Lemma for_in_ext {A S} (l : list A) (f g : A → S → outcome E S) s :
  (∀ a s, a ∈ l → f a s = g a s) → for_in l f s = for_in l g s.
Proof.
  revert s. induction l as [|a l IH]; intros s Hfg; cbn [for_in]; [done|].
  rewrite Hfg by by left. destruct (g a s); out_simpl; try done. apply IH. intros. apply Hfg. by right.
Qed.
Lemma report_as_fields m a code flags exc_addr params :
  a + EXCEPTION_REPORT_SIZE ≤ M32 → len params ≤ 9 →
  write_exception_report (E:=E) m a code flags exc_addr params =
  for_in (report_fields code flags exc_addr params) (λ '(off, v) m, put32_at m a off v) m.
Proof.
  intros Ha Hlen. unfold write_exception_report. rewrite Z.min_l by done.
  assert (Hp : ∀ m i v, 0 ≤ i < 9 → put_param (E:=E) a m i v = put32_at m a (ERR_PARAMS + i * 4) v).
  { intros m' i v Hi. unfold put_param, put32_at, ERR_PARAMS, EXCEPTION_REPORT_SIZE in *. arith_ok.
    by rewrite Z.add_assoc. }
  set (put := λ '(off, v) m, put32_at (E:=E) m a off v).
  assert (H1 : ∀ m, for_in (zip (range 0 (len params)) params) (λ '(i, p) m, put_param (E:=E) a m i p) m =
    for_in (map (λ '(i, p), (ERR_PARAMS + i * 4, p)) (zip (range 0 (len params)) params)) put m).
  { intros m'. rewrite for_in_map. apply for_in_ext. intros [i p] m1 Hi%elem_of_zip_l%elem_of_range.
    apply Hp. lia. }
  assert (H2 : ∀ m, for_in (range (len params) 9) (λ i m, put_param (E:=E) a m i 0) m =
    for_in (map (λ i, (ERR_PARAMS + i * 4, 0)) (range (len params) 9)) put m).
  { intros m'. rewrite for_in_map. apply for_in_ext. intros i m1 Hi%elem_of_range.
    apply Hp. pose proof (len_nonneg params). lia. }
  assert (Hl : report_fields code flags exc_addr params =
    [(ERR_NUM, code); (ERR_FLAGS, flags); (ERR_NESTED, 0); (ERR_ADDR, exc_addr); (ERR_CPARMS, len params)]
    ++ map (λ '(i, p), (ERR_PARAMS + i * 4, p)) (zip (range 0 (len params)) params)
    ++ map (λ i, (ERR_PARAMS + i * 4, 0)) (range (len params) 9)).
  { unfold report_fields. f_equal. clear -Hlen.
    do 10 (destruct params as [|? params]; [reflexivity|]). unfold len in Hlen. simpl in Hlen. lia. }
  rewrite Hl, for_in_app. subst put. cbn [for_in].
  repeat (match goal with |- put32_at ?m ?a ?o ?v ≫= _ = _ =>
            destruct (put32_at (E:=E) m a o v); out_simpl; [|done..] end).
  rewrite H1, for_in_app. destruct (for_in _ _ _); out_simpl; [|done..]. apply H2.
Qed.
Lemma write_report_ok m a code flags exc_addr params :
  mem_wf m → size m ≤ M32 → a + EXCEPTION_REPORT_SIZE ≤ size m → len params ≤ 9 →
  ∃ m', write_exception_report (E:=E) m a code flags exc_addr params = Ok m' ∧ mem_wf m' ∧
    size m' = size m ∧
    (∀ q k, apart q (Z.of_nat k) a EXCEPTION_REPORT_SIZE → read k m' q = read k m q) ∧
    ∀ off v, (off, v) ∈ report_fields code flags exc_addr params →
      read32 m' (a + off) = Some (v mod M32).
Proof.
  intros Hm Hs Ha Hlen. rewrite report_as_fields by lia.
  assert (Hin : Forall (λ x : Z * Z, 0 ≤ x.1 ∧ x.1 + 4 ≤ EXCEPTION_REPORT_SIZE)
                  (report_fields code flags exc_addr params)) by (repeat constructor; done).
  assert (Hsep : separate (report_fields code flags exc_addr params)).
  { unfold separate, report_fields. cbn [app map].
    repeat first [apply FOP_nil | apply FOP_cons | apply Forall_nil_2 | apply Forall_cons_2];
      first [by left|by right]. }
  destruct (put_fields_ok (E:=E) (report_fields code flags exc_addr params) m a EXCEPTION_REPORT_SIZE)
    as (m' & -> & Hw & Hf); try done; [eapply Forall_impl; [exact Hin|]; cbn; lia|].
  exists m'. split_and!; [done|by apply (wrote_wf _ _ _ Hw)|apply (wrote_size _ _ _ Hw)| |by apply Hf].
  intros q k Hq. apply (wrote_other _ _ _ Hw Hm), Forall_map.
  eapply Forall_impl; [exact Hin|]. unfold apart in *. cbn. lia.
Qed.
End report.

> Task item
Find the word "intros" in the entries above, then copy each line that holds it.

> Exercise output
  revert s. induction l as [|a l IH]; intros s Hfg; cbn [for_in]; [done|].
  rewrite Hfg by by left. destruct (g a s); out_simpl; try done. apply IH. intros. apply Hfg. by right.
  intros Ha Hlen. unfold write_exception_report. rewrite Z.min_l by done.
  { intros m' i v Hi. unfold put_param, put32_at, ERR_PARAMS, EXCEPTION_REPORT_SIZE in *. arith_ok.
  { intros m'. rewrite for_in_map. apply for_in_ext. intros [i p] m1 Hi%elem_of_zip_l%elem_of_range.
  { intros m'. rewrite for_in_map. apply for_in_ext. intros i m1 Hi%elem_of_range.
  intros Hm Hs Ha Hlen. rewrite report_as_fields by lia.
  intros q k Hq. apply (wrote_other _ _ _ Hw Hm), Forall_map.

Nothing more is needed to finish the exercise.